The new 41st district includes portions of western Wake County. It includes the home of incumbent Democrat Maria Cervania, who has represented the 41st district since 2023.

North Carolina House of Representatives 41st district general election, 2024
| Party |  | Candidate | Votes | % |
|---|---|---|---|---|
|  | Democratic | Maria Cervania (incumbent) | 31,576 | 76.58% |
|  | Libertarian | Matthew Laszacs | 9,659 | 23.42% |
| Total votes |  |  | 41,235 | 100% |
|  | Democratic hold |  |  |  |

====District 42====

The new 42nd district includes portions of northwestern Cumberland County.

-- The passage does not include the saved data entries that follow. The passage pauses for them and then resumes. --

(* ===== verification/Gate.v ===== *)
(** * The gate ([host-enforcement/crates/effect-gate/src/gate.rs]): definitions

    The I05 gate state machine for one generation and its single channel, as the source has it:
    the [Gate] record, every event handler as a function from the gate to the gate and what the
    event produced, composed as [Gate::handle] composes them.  The theorems are in [GateSteps]
    and the files after it.

    A [&mut self] method of the source is a function [Gate → Gate * R]; [actions] is the source's
    [BTreeMap<u16, Action>], read in key order through [btree_values].  The gate is generic in its
    stores ([Stores]) and its worker observation ([WorkerObserver]), which the source holds as
    [Box<dyn ..>]. *)

From S2P Require Import Prelude Sha256 Json Schema Frame Render Types Journal Observation Config.
(** ** Vocabulary *)

Record Stamp := mkStamp { st_execution_id : string; st_action_id : Z }.
#[export] Instance Stamp_eq_dec : EqDecision Stamp.
Proof. solve_decision. Defined.

Module FrameInput.
Inductive t := Bytes (raw : list Z) | NotBytes | Value (v : Json.Value).
End FrameInput.

Record Upstream := mkUpstreamResponse {
  u_http_status : Z;
  u_body_digest : string;
  u_uid : option string;
  u_resource_version : option string;
}.

Module Event.
Inductive t :=
| Frame (input : FrameInput.t)
| Backlog (conn : string)
| Accept (conn : string)
| Request (conn certificate_digest head : string) (body_digest : option string)
| UpstreamResponse (conn : string) (response : Upstream)
| UpstreamLost (conn : string)
| UpstreamTimeout (conn : string)
| StorageFailNext (torn : bool)
| MarkerFailNext
| StorageFailAfter (after : Z)
| DrainRequest
| Expire
| ChannelLost
| SecondChannel
| PeerChanged
| GateRestart
| AnswerLate
| Disconnect (conn : string).
End Event.

Module ChannelRefusal.
Inductive t := ChannelExists | GenerationChannelUsed.
#[global] Instance t_eq_dec : EqDecision t.
Proof. solve_decision. Defined.
End ChannelRefusal.

Module ConnectionRefusal.
Inductive t :=
| ConnectionClosed | ProtocolViolation | NotActive | ExecutionExpired | StampNone | StampMismatch
| AlreadyConsumed | CertificateMismatch | RequestMismatch | StorageFailure.
#[global] Instance t_eq_dec : EqDecision t.
Proof. solve_decision. Defined.
Definition as_str (r : t) : string :=
  match r with
  | ConnectionClosed => "CONNECTION_CLOSED"
  | ProtocolViolation => "PROTOCOL_VIOLATION"
  | NotActive => "NOT_ACTIVE"
  | ExecutionExpired => "EXECUTION_EXPIRED"
  | StampNone => "STAMP_NONE"
  | StampMismatch => "STAMP_MISMATCH"
  | AlreadyConsumed => "ALREADY_CONSUMED"
  | CertificateMismatch => "CERTIFICATE_MISMATCH"
  | RequestMismatch => "REQUEST_MISMATCH"
  | StorageFailure => "STORAGE_FAILURE"
  end.
(** The refusals the [correlationRefusals] counter counts. *)
Definition is_correlation (r : t) : bool :=
  match r with
  | StampNone | CertificateMismatch | RequestMismatch | StampMismatch | AlreadyConsumed => true
  | _ => false
  end.
End ConnectionRefusal.

Module OutputKind.
Inductive t :=
| Nothing
| Response (payload : Doc)
| Fatal (reason : FatalReason.t)
| RefusedChannel (refusal : ChannelRefusal.t)
| Stamp (stamp : option Gate.Stamp)
| Forward (action_id : Z)
| Close (reason : ConnectionRefusal.t)
| Upstream (classification : Classification.t) (relayed aborted : bool)
| LateUpstream
| ChannelEnd (how : ChannelEnd.t)
| RestartState (state : State.t)
| Denied (ids : list Z).
End OutputKind.

Record Output := mkOutput {
  o_kind : OutputKind.t;
  o_drain : option DrainAnswer.t;
  o_response_frame : option (list Z);
}.

Definition output_of (kind : OutputKind.t) : Output := mkOutput kind None None.

Definition stamp_doc (s : Stamp) : Doc :=
  DObject [("executionId", DStr (st_execution_id s)); ("actionId", DInt (st_action_id s))].
Definition ids_doc (ids : list Z) : Doc := DArray (map DInt ids).
Definition count_doc (count : Z) : Doc := DInt (default I64_MAX (i64_try_from count)).

Definition Output_to_doc (o : Output) : Doc :=
  let members :=
    match o_kind o with
    | OutputKind.Nothing => []
    | OutputKind.Response payload => [("response", payload)]
    | OutputKind.Fatal reason => [("fatal", DStr (FatalReason.as_str reason))]
    | OutputKind.RefusedChannel refusal =>
        [("refusedChannel", DStr match refusal with
                                 | ChannelRefusal.ChannelExists => "CHANNEL_EXISTS"
                                 | ChannelRefusal.GenerationChannelUsed => "GENERATION_CHANNEL_USED"
                                 end)]
    | OutputKind.Stamp stamp => [("stamp", match stamp with Some s => stamp_doc s | None => DNull end)]
    | OutputKind.Forward action_id => [("decision", DStr "FORWARD"); ("actionId", DInt action_id)]
    | OutputKind.Close reason => [("decision", DStr "CLOSE"); ("reason", DStr (ConnectionRefusal.as_str reason))]
    | OutputKind.Upstream classification relayed aborted =>
        [("classification", DStr (Classification.as_str classification)); ("relayed", DBool relayed)]
        ++ (if aborted then [("aborted", DStr "UPSTREAM_TIMEOUT")] else [])
    | OutputKind.LateUpstream => [("lateUpstream", DStr "NOT_RELAYED")]
    | OutputKind.ChannelEnd how =>
        [("channelEnd", DStr match how with ChannelEnd.BeforeFirstFrame => "UNUSED" | ChannelEnd.Orderly => "ORDERLY" end)]
    | OutputKind.RestartState state => [("restartState", DStr (State.as_str state))]
    | OutputKind.Denied ids => [("denied", ids_doc ids)]
    end in
  DObject (members ++ match o_drain o with
                      | Some answer => [("drain", DStr (DrainAnswer.as_str answer))]
                      | None => []
                      end).

(** ** State *)

Record Counters := mkCounters {
  stamps_issued : Z;
  consumptions : Z;
  correlation_refusals : Z;
  flush_closures : Z;
}.
Definition Counters_default : Counters := mkCounters 0 0 0 0.

Definition counters_doc (c : Counters) : Doc :=
  DObject [("stampsIssued", count_doc (stamps_issued c)); ("consumptions", count_doc (consumptions c));
           ("correlationRefusals", count_doc (correlation_refusals c));
           ("flushClosures", count_doc (flush_closures c))].

Definition count_stamp (c : Counters) : Counters :=
  mkCounters (sat_add_u64 (stamps_issued c) 1) (consumptions c) (correlation_refusals c) (flush_closures c).
Definition count_consumption (c : Counters) : Counters :=
  mkCounters (stamps_issued c) (sat_add_u64 (consumptions c) 1) (correlation_refusals c) (flush_closures c).
Definition count_correlation (c : Counters) : Counters :=
  mkCounters (stamps_issued c) (consumptions c) (sat_add_u64 (correlation_refusals c) 1) (flush_closures c).
Definition count_flush (closed : Z) (c : Counters) : Counters :=
  mkCounters (stamps_issued c) (consumptions c) (correlation_refusals c) (sat_add_u64 (flush_closures c) closed).

Module Channel.
Inductive t := Unopened | Open | Closed.
#[global] Instance t_eq_dec : EqDecision t.
Proof. solve_decision. Defined.
Definition as_str (c : t) : string :=
  match c with Unopened => "UNOPENED" | Open => "OPEN" | Closed => "CLOSED" end.
End Channel.

Module Status.
Inductive t := Armed | Consumed | Terminal.
#[global] Instance t_eq_dec : EqDecision t.
Proof. solve_decision. Defined.
Definition as_str (s : t) : string :=
  match s with Armed => "ARMED" | Consumed => "CONSUMED" | Terminal => "TERMINAL" end.
End Status.

Record Armed := mkArmed { ar_verb : Verb; ar_manifest_digest : string; ar_uid : option string }.

Record Delivered := mkDelivered {
  d_http_status : Z;
  d_result_digest : string;
  d_observed_uid : option string;
  d_observed_resource_version : option string;
}.

Record Action := mkAction {
  a_id : Z;
  a_status : Status.t;
  a_classification : option Classification.t;
  a_after_invalidation : bool;
  a_sealed : bool;
  a_armed : option Armed;
  a_conn : option string;
  a_delivered : option Delivered;
}.

Definition Action_rebuilt (id : Z) : Action := mkAction id Status.Armed None false false None None None.
Definition settled (a : Action) : bool := bool_decide (a_status a = Status.Terminal) && a_sealed a.
Definition has_status (s : Status.t) (a : Action) : bool := bool_decide (a_status a = s).
Definition ambiguous (a : Action) : bool := bool_decide (a_classification a = Some Classification.IoAmbiguous).

Definition act_status (v : Status.t) (a : Action) : Action :=
  mkAction (a_id a) v (a_classification a) (a_after_invalidation a) (a_sealed a) (a_armed a) (a_conn a) (a_delivered a).
Definition act_classify (v : option Classification.t) (a : Action) : Action :=
  mkAction (a_id a) (a_status a) v (a_after_invalidation a) (a_sealed a) (a_armed a) (a_conn a) (a_delivered a).
Definition act_after (v : bool) (a : Action) : Action :=
  mkAction (a_id a) (a_status a) (a_classification a) v (a_sealed a) (a_armed a) (a_conn a) (a_delivered a).
Definition act_sealed (v : bool) (a : Action) : Action :=
  mkAction (a_id a) (a_status a) (a_classification a) (a_after_invalidation a) v (a_armed a) (a_conn a) (a_delivered a).
Definition act_conn (v : option string) (a : Action) : Action :=
  mkAction (a_id a) (a_status a) (a_classification a) (a_after_invalidation a) (a_sealed a) (a_armed a) v (a_delivered a).
Definition act_delivered (v : option Delivered) (a : Action) : Action :=
  mkAction (a_id a) (a_status a) (a_classification a) (a_after_invalidation a) (a_sealed a) (a_armed a) (a_conn a) v.
(** [status = Terminal; classification = Some(c)] *)
Definition act_terminal (c : Classification.t) (a : Action) : Action :=
  act_classify (Some c) (act_status Status.Terminal a).

Record Connection := mkConnection {
  cn_stamp : option Stamp;
  cn_open : bool;
  cn_requests : Z;
  cn_consumed : bool;
}.
Definition conn_close (c : Connection) : Connection :=
  mkConnection (cn_stamp c) false (cn_requests c) (cn_consumed c).
Definition conn_count (c : Connection) : Connection :=
  mkConnection (cn_stamp c) (cn_open c) (sat_add_u64 (cn_requests c) 1) (cn_consumed c).
Definition conn_consume (c : Connection) : Connection :=
  mkConnection (cn_stamp c) (cn_open c) (cn_requests c) true.

Record Bound := mkBound { b_execution_id : string; b_run_nonce : string }.

Inductive MutationKey := MutationCreate (digest : string) | MutationDelete (uid : string).
#[export] Instance MutationKey_eq_dec : EqDecision MutationKey.
Proof. solve_decision. Defined.
#[export] Instance MutationKey_countable : Countable MutationKey.
Proof.
  refine (inj_countable' (λ k, match k with MutationCreate d => inl d | MutationDelete u => inr u end)
            (λ s, match s with inl d => MutationCreate d | inr u => MutationDelete u end) _).
  by intros [].
Defined.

It includes the home of incumbent Democrat Marvin Lucas, who has represented the 42nd district since 2001. On December 6, 2023, Lucas announced his intent to retire after twelve terms.

North Carolina House of Representatives 42nd district Democratic primary election, 2024
| Party |  | Candidate | Votes | % |
|---|---|---|---|---|
|  | Democratic | Mike Colvin | 1,778 | 35.02% |
|  | Democratic | Naveed Aziz | 1,471 | 28.97% |
|  | Democratic | Elmer Floyd | 1,147 | 22.59% |
|  | Democratic | Courtney Banks-McLaughlin | 681 | 13.41% |
| Total votes |  |  | 5,077 | 100% |

North Carolina House of Representatives 42nd district general election, 2024
| Party |  | Candidate | Votes | % |
|---|---|---|---|---|
|  | Democratic | Mike Colvin | 18,301 | 74.29% |
|  | Republican | Leonard Bryant | 6,332 | 25.71% |
| Total votes |  |  | 24,633 | 100% |
|  | Democratic hold |  |  |  |

====District 43====

The new 43rd district includes portions of eastern Cumberland County. It includes the home of incumbent Republican Diane Wheatley, who has represented the 43rd district since 2021.

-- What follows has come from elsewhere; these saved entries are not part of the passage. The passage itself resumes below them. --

(* ===== verification/Protocol.v ===== *)
(** * The action protocol: what the gate promises about actions and their journal

    An abstract machine of its own: no connections, channel, frames or stores, only the
    generation's state, the bound execution, the actions, the deletion and mutation ledgers and
    the journal.  [kstep] is everything that may ever happen to them.  [GateSteps] proves that every
    event of [gate.rs] is a sequence of such steps; the invariants are proved here, once. *)

From S2P Require Import Prelude Json Render Types Journal Observation Config Gate.
Record Core := mkCore {
  k_config : Config;
  k_state : State.t;
  k_bound : option Bound;
  k_bound_ids : list string;
  k_bound_nonces : list string;
  k_actions : gmap Z Action;
  k_mutation_keys : gset MutationKey;
  k_created_uids : gmap string (gset string);
  k_journal : list Entry.t;
}.

Definition k_append (es : list Entry.t) (k : Core) : Core :=
  mkCore (k_config k) (k_state k) (k_bound k) (k_bound_ids k) (k_bound_nonces k) (k_actions k)
    (k_mutation_keys k) (k_created_uids k) (k_journal k ++ es).
Definition k_with_state (s : State.t) (k : Core) : Core :=
  mkCore (k_config k) s (k_bound k) (k_bound_ids k) (k_bound_nonces k) (k_actions k)
    (k_mutation_keys k) (k_created_uids k) (k_journal k).
Definition k_with_actions (actions : gmap Z Action) (k : Core) : Core :=
  mkCore (k_config k) (k_state k) (k_bound k) (k_bound_ids k) (k_bound_nonces k) actions
    (k_mutation_keys k) (k_created_uids k) (k_journal k).
Definition k_with_created (created : gmap string (gset string)) (k : Core) : Core :=
  mkCore (k_config k) (k_state k) (k_bound k) (k_bound_ids k) (k_bound_nonces k) (k_actions k)
    (k_mutation_keys k) created (k_journal k).
Definition k_log (r : Rec.t) (k : Core) : Core := k_append [Entry.Record_ r] k.
Definition k_update (id : Z) (f : Action → Action) (k : Core) : Core :=
  k_with_actions (alter f id (k_actions k)) k.

(** Nothing consumed still waits for its outcome; no outcome is unknown. *)
Definition none_in_flight (actions : gmap Z Action) : Prop :=
  ∀ id a, actions !! id = Some a → a_status a ≠ Status.Consumed.
Definition none_ambiguous (actions : gmap Z Action) : Prop :=
  ∀ id a, actions !! id = Some a → a_classification a ≠ Some Classification.IoAmbiguous.
Definition every_settled (actions : gmap Z Action) : Prop :=
  ∀ id a, actions !! id = Some a → settled a = true.

(** A state change never loosens the generation, and a generation only becomes CLOSED when
    nothing is in flight and no outcome is unknown. *)
Inductive tightens (k : Core) : State.t → Prop :=
| tighten_drain :
    k_state k = State.Active ∨ k_state k = State.Inspecting → tightens k State.Draining
| tighten_close :
    (rank (k_state k) ≤ 1)%nat → none_in_flight (k_actions k) → none_ambiguous (k_actions k) →
    tightens k State.Closed
| tighten_invalidate : (rank (k_state k) ≤ 1)%nat → tightens k State.Invalidated
| tighten_hold : tightens k State.Held.

(** Records that say something about the generation, not about an action's progress. *)
Definition neutral (k : Core) (r : Rec.t) : Prop :=
  match r with
  | Rec.Invalidated _ s | Rec.Closed _ s | Rec.Drained s => s = k_state k
  | Rec.DrainStarted | Rec.ChannelEnded _ => True
  | Rec.Expired execution_id => ∃ b, k_bound k = Some b ∧ b_execution_id b = execution_id
  | Rec.LateUpstream id => ∃ a, k_actions k !! id = Some a ∧ a_status a = Status.Terminal
  | Rec.Denied id =>
      ∃ a, k_actions k !! id = Some a ∧ a_status a = Status.Terminal ∧
           a_classification a = Some Classification.NotForwarded ∧ a_sealed a = false
  | Rec.Restarted s => s = k_state k
  | _ => False
  end.

(** What a delivered classification needs. *)
Definition delivers (a : Action) (details : TerminalDetails.t) : Prop :=
  match details with
  | TerminalDetails.Delivered status _ _ _ =>
      ∃ armed, a_armed a = Some armed ∧ outcome_is_final (ar_verb armed) status = true
  | _ => False
  end.

(** The UID a durable TERMINAL record makes deletable. *)
Definition created_by (a : Action) (details : TerminalDetails.t) : option (string * string) :=
  match a_armed a, details with
  | Some armed, TerminalDetails.Delivered status _ (Some uid) _ =>
      if bool_decide (ar_verb armed = Create) && (status =? 201)
      then Some (ar_manifest_digest armed, uid) else None
  | _, _ => None
  end.

Definition add_created (created : option (string * string)) (m : gmap string (gset string))
    : gmap string (gset string) :=
  match created with
  | Some (digest, uid) => <[digest := {[uid]} ∪ default ∅ (m !! digest)]> m
  | None => m
  end.

(** The key under which an armed mutation may be armed once per execution. *)
Definition arm_key (verb : Verb) (digest : string) (uid : option string) : option MutationKey :=
  match verb with
  | Create => Some (MutationCreate digest)
  | Delete => MutationDelete <$> uid
  | Get => None
  end.

Definition add_key (key : option MutationKey) (keys : gset MutationKey) : gset MutationKey :=
  match key with Some key => {[key]} ∪ keys | None => keys end.

(** Earlier executions and manifests that may not be bound again. *)
Record fresh_binding (k : Core) (execution_id nonce : string) (digests identities : list string) : Prop := {
  fresh_execution : execution_id ∉ k_bound_ids k;
  fresh_nonce : nonce ∉ k_bound_nonces k;
  fresh_prior_execution : execution_id ∉ execution_ids (c_prior (k_config k));
  fresh_prior_nonce : nonce ∉ run_nonces (c_prior (k_config k));
  fresh_digests d : d ∈ digests → d ∉ manifest_digests (c_prior (k_config k));
  fresh_identities i : i ∈ identities → i ∉ manifest_identities (c_prior (k_config k));
}.

(** What ARM_ACTION may arm. *)
Record armable (k : Core) (id : Z) (verb : Verb) (digest : string) (uid : option string)
    (template : string) : Prop := {
  armable_active : k_state k = State.Active;
  armable_settled : every_settled (k_actions k);
  armable_id : id = Z.of_nat (size (k_actions k)) + 1;
  armable_run : ∃ b run manifest,
    k_bound k = Some b ∧ c_runs (k_config k) !! b_run_nonce b = Some run ∧ digest ∈ run_manifests run ∧
    c_manifests (k_config k) !! digest = Some manifest ∧
    template = template_digest verb (m_api_version manifest) (m_kind manifest) (m_namespace manifest)
                 (m_name manifest) uid digest;
  armable_uid_rule : verb = Delete ↔ is_Some uid;
  armable_uid : verb = Delete → ∃ u, uid = Some u ∧ u ∈ default ∅ (k_created_uids k !! digest);
  armable_key : match arm_key verb digest uid with Some key => key ∉ k_mutation_keys k | None => True end;
}.

Definition armed_action (id : Z) (verb : Verb) (digest : string) (uid : option string) : Action :=
  mkAction id Status.Armed None false false (Some (mkArmed verb digest uid)) None None.

(** The states a restart may come back in. *)
Definition restart_state (k : Core) (s : State.t) : Prop :=
  s = State.Held ∨
  let b := rebuild_journal (k_journal k) in
  s = rb_state b ∧ (s = State.Closed ∨ s = State.Invalidated) ∧
  rb_torn b = false ∧ rb_inconsistent b = false ∧
  every_settled (rb_actions b) ∧ none_ambiguous (rb_actions b).

Inductive kstep : Core → Core → Prop :=
| k_torn k : kstep k (k_append [Entry.Torn] k)
| k_tighten k s : tightens k s → kstep k (k_with_state s k)
| k_note k r : neutral k r → kstep k (k_log r k)
| k_mark k id : kstep k (k_update id (act_after true) k)
| k_deny k id a :
    k_actions k !! id = Some a → a_status a = Status.Armed →
    kstep k (k_update id (act_terminal Classification.NotForwarded) k)
| k_consume k id a conn :
    k_actions k !! id = Some a → a_status a = Status.Armed → k_state k = State.Active →
    kstep k (k_update id (λ a, act_after false (act_conn (Some conn) (act_status Status.Consumed a)))
               (k_log (Rec.Consumed id) k))
| k_lose k id a :
    k_actions k !! id = Some a → a_status a = Status.Consumed →
    kstep k (k_update id (act_terminal Classification.IoAmbiguous) k)
| k_terminal k id a c details delivered :
    k_actions k !! id = Some a → a_status a = Status.Consumed →
    (c = Classification.IoAmbiguous ∧ delivered = None ∧ created_by a details = None ∨
     c = Classification.DeliveredResult ∧ delivers a details ∧ is_Some delivered) →
    kstep k
      (k_with_created (add_created (created_by a details) (k_created_uids k))
         (k_update id (λ a, let a := act_terminal c a in
                            match delivered with Some _ => act_delivered delivered a | None => a end)
            (k_log (Rec.Terminal id c (a_after_invalidation a) details) k)))
| k_seal k id a c :
    k_actions k !! id = Some a → a_status a = Status.Terminal → a_classification a = Some c →
    a_sealed a = false →
    kstep k (k_update id (act_sealed true) (k_log (Rec.Sealed id c (a_after_invalidation a)) k))
| k_bind k execution_id nonce reservation digests identities :
    k_state k = State.Active → every_settled (k_actions k) →
    fresh_binding k execution_id nonce digests identities →
    kstep k (mkCore (k_config k) (k_state k) (Some (mkBound execution_id nonce))
               (k_bound_ids k ++ [execution_id]) (k_bound_nonces k ++ [nonce]) ∅ ∅ ∅
               (k_journal k ++ [Entry.Record_ (Rec.Bind execution_id nonce reservation digests identities)]))
| k_arm k id verb digest uid template :
    armable k id verb digest uid template →
    kstep k (mkCore (k_config k) (k_state k) (k_bound k) (k_bound_ids k) (k_bound_nonces k)
               (<[id := armed_action id verb digest uid]> (k_actions k))
               (add_key (arm_key verb digest uid) (k_mutation_keys k)) (k_created_uids k)
               (k_journal k ++ [Entry.Record_ (Rec.Arm id verb digest uid template)]))
| k_restart k s :
    restart_state k s →
    kstep k (k_with_state s (k_with_actions (rebuild_settle <$> rb_actions (rebuild_journal (k_journal k))) k)).

Definition ksteps : Core → Core → Prop := rtc kstep.

(** ** The journal alone *)

Lemma rebuild_journal_snoc l e : rebuild_journal (l ++ [e]) = rebuild_entry (rebuild_journal l) e.
Proof. unfold rebuild_journal. by rewrite fold_left_app. Qed.

Lemma derived_snoc l e : derived_from_journal (l ++ [e]) = derive_step (derived_from_journal l) e.
Proof. unfold derived_from_journal. by rewrite fold_left_app. Qed.

(** The records of the current binding: those after the last BIND. *)
Definition since_bind_step (acc : list Rec.t) (e : Entry.t) : list Rec.t :=
  match e with
  | Entry.Record_ (Rec.Bind _ _ _ _ _) => []
  | Entry.Record_ r => acc ++ [r]
  | Entry.Torn => acc
  end.
Definition since_bind (l : list Entry.t) : list Rec.t := fold_left since_bind_step l [].

Lemma since_bind_snoc l e : since_bind (l ++ [e]) = since_bind_step (since_bind l) e.
Proof. unfold since_bind. by rewrite fold_left_app. Qed.

(** An object of the manifest [digest] that this binding created (201) with [uid]. *)
Definition created_in (l : list Rec.t) (digest uid : string) : Prop :=
  ∃ id template result version after,
    Rec.Arm id Create digest None template ∈ l ∧
    Rec.Terminal id Classification.DeliveredResult after
      (TerminalDetails.Delivered 201 result (Some uid) version) ∈ l.

(** [key] was armed in this binding. *)
Definition armed_in (l : list Rec.t) (key : MutationKey) : Prop :=
  ∃ id verb digest uid template,
    Rec.Arm id verb digest uid template ∈ l ∧ arm_key verb digest uid = Some key.

(** Which record may follow the journal [l]: the protocol of actions, in terms of the journal
    only. *)
Definition legal (l : list Entry.t) (r : Rec.t) : Prop :=
  let actions := rb_actions (rebuild_journal l) in
  match r with
  | Rec.Bind execution_id nonce _ _ _ =>
      execution_id ∉ dv_bound_ids (derived_from_journal l) ∧
      nonce ∉ dv_bound_nonces (derived_from_journal l) ∧ every_settled actions
  | Rec.Arm id verb digest uid _ =>
      id = Z.of_nat (size actions) + 1 ∧ every_settled actions ∧
      (verb = Delete ↔ is_Some uid) ∧
      (∀ key, arm_key verb digest uid = Some key → ¬ armed_in (since_bind l) key) ∧
      (∀ u, verb = Delete → uid = Some u → created_in (since_bind l) digest u)
  | Rec.Consumed id => ∃ b, actions !! id = Some b ∧ a_status b = Status.Armed
  | Rec.Terminal id c _ _ =>
      c ≠ Classification.NotForwarded ∧ ∃ b, actions !! id = Some b ∧ a_status b = Status.Consumed
  | Rec.Sealed id c _ =>
      ∃ b, actions !! id = Some b ∧ a_sealed b = false ∧
        match a_status b with
        | Status.Armed => c = Classification.NotForwarded
        | Status.Consumed => c = Classification.IoAmbiguous
        | Status.Terminal => a_classification b = Some c
        end
  | Rec.Denied id =>
      ∃ b, actions !! id = Some b ∧ a_sealed b = false ∧
        (a_status b = Status.Armed ∨
         a_status b = Status.Terminal ∧ a_classification b = Some Classification.NotForwarded)
  | Rec.LateUpstream id => is_Some (actions !! id)
  | Rec.Expired execution_id => b_execution_id <$> dv_bound (derived_from_journal l) = Some execution_id
  | _ => True
  end.

Inductive legal_journal : list Entry.t → Prop :=
| legal_nil : legal_journal []
| legal_torn l : legal_journal l → legal_journal (l ++ [Entry.Torn])
| legal_snoc l r : legal_journal l → legal l r → legal_journal (l ++ [Entry.Record_ r]).

(** ** Invariants *)

(** A memory action against its replay: the replay lags behind only where a record could not be
    written, and then the memory already holds what a restart would conclude. *)
Definition replayed (b a : Action) : Prop :=
  a_id b = a_id a ∧ a_sealed b = a_sealed a ∧ (a_sealed b = true → a_status b = Status.Terminal) ∧
  match a_status b with
  | Status.Armed =>
      a_classification b = None ∧
      (a_status a = Status.Armed ∧ a_classification a = None ∨
       a_status a = Status.Terminal ∧ a_classification a = Some Classification.NotForwarded)
  | Status.Consumed =>
      a_classification b = None ∧
      (a_status a = Status.Consumed ∧ a_classification a = None ∨
       a_status a = Status.Terminal ∧ a_classification a = Some Classification.IoAmbiguous)
  | Status.Terminal =>
      a_status a = Status.Terminal ∧ a_classification a = a_classification b ∧
      is_Some (a_classification b)
  end.

Record k_inv (k : Core) : Prop := {
  inv_ids id a : k_actions k !! id = Some a → a_id a = id ∧ 1 ≤ id ≤ Z.of_nat (size (k_actions k));
  inv_replay id : option_Forall2 replayed (rb_actions (rebuild_journal (k_journal k)) !! id) (k_actions k !! id);
  inv_consistent : rb_inconsistent (rebuild_journal (k_journal k)) = false;
  inv_one_open id a :
    k_actions k !! id = Some a → id ≠ Z.of_nat (size (k_actions k)) → settled a = true;
  inv_closed : k_state k = State.Closed → none_in_flight (k_actions k) ∧ none_ambiguous (k_actions k);
  inv_derived :
    dv_bound (derived_from_journal (k_journal k)) = k_bound k ∧
    dv_bound_ids (derived_from_journal (k_journal k)) = k_bound_ids k ∧
    dv_bound_nonces (derived_from_journal (k_journal k)) = k_bound_nonces k;
  inv_nodup : NoDup (k_bound_ids k) ∧ NoDup (k_bound_nonces k);
  inv_armed id a armed :
    k_actions k !! id = Some a → a_armed a = Some armed →
    ∃ template, Rec.Arm id (ar_verb armed) (ar_manifest_digest armed) (ar_uid armed) template
                  ∈ since_bind (k_journal k);
  inv_uid_rule id verb digest uid template :
    Rec.Arm id verb digest uid template ∈ since_bind (k_journal k) → (verb = Delete ↔ is_Some uid);
  inv_created digest uid :
    uid ∈ default ∅ (k_created_uids k !! digest) → created_in (since_bind (k_journal k)) digest uid;
  inv_keys key :
    (rank (k_state k) ≤ 1)%nat → armed_in (since_bind (k_journal k)) key → key ∈ k_mutation_keys k;
  inv_legal : legal_journal (k_journal k);
}.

North Carolina House of Representatives 43rd district general election, 2024
| Party |  | Candidate | Votes | % |
|---|---|---|---|---|
|  | Republican | Diane Wheatley (incumbent) | 24,753 | 57.33% |
|  | Democratic | Janene (Dublin) Ackles | 18,422 | 42.67% |
| Total votes |  |  | 43,175 | 100% |
|  | Republican hold |  |  |  |

====District 44====

The new 44th district includes portions of western Cumberland County. It includes the home of incumbent Democrat Charles Smith, who has represented the 44th district since 2023. Libertarian nominee Christina Aragues withdrew from the race.

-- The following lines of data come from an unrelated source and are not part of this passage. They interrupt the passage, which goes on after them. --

(* ===== verification/GateSafety.v ===== *)
(** * Safety of the gate over all its runs

    A reachable gate is a new one, the process restart of a reachable gate's journal, or a
    reachable gate after one more event.  The theorems follow from [handle_ksteps] and the
    protocol's invariants: the journal is a legal run of the action protocol, a restart concludes
    what the memory knew, an open fence is final, the state only tightens, and nothing is ever
    consumed twice. *)

From S2P Require Import Prelude Sha256 Json Schema Frame Render Types Journal Observation Config.
From S2P Require Import Gate Protocol ProtocolProofs GateSteps.
From S2P Require Import Scenario.
Section Safety.
Context {St Ob : Type} {HS : Stores St} {HL : StoresLaws St} {HO : WorkerObserver Ob}.
Implicit Types (g : Gate St Ob).

(** [Gate::open] and [Gate::create] read a journal; [floor] is [write_floor]'s answer. *)
Inductive reachable : Gate St Ob → Prop :=
| reachable_new schema config stores observer g :
    with_stores_new schema config stores observer = Ok g → entries stores = [] → reachable g
| reachable_open g0 schema config stores observer g floor :
    reachable g0 → with_stores_new schema config stores observer = Ok g → entries stores = journal g0 →
    reachable (restart_with floor g).1
| reachable_handle g event : reachable g → reachable (handle event g).1.

(** The gate after a run of events. *)
Definition run_events (events : list Event.t) g : Gate St Ob := fold_left (λ g e, (handle e g).1) events g.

North Carolina House of Representatives 44th district Libertarian primary election, 2024
| Party |  | Candidate | Votes | % |
|---|---|---|---|---|
|  | Libertarian | Christina Aragues | 21 | 55.26% |
|  | Libertarian | Angel Yaklin | 17 | 44.74% |
| Total votes |  |  | 38 | 100% |

North Carolina House of Representatives 44th district general election, 2024
| Party |  | Candidate | Votes | % |
|---|---|---|---|---|
|  | Democratic | Charles Smith (incumbent) | 20,941 | 62.28% |
|  | Republican | Freddie de la Cruz | 12,683 | 37.72% |
| Total votes |  |  | 33,624 | 100% |
|  | Democratic hold |  |  |  |

====District 45====

The new 45th district includes portions of western Cumberland County. It includes the home of incumbent Democrat Frances Jackson, who has represented the 45th district since 2023.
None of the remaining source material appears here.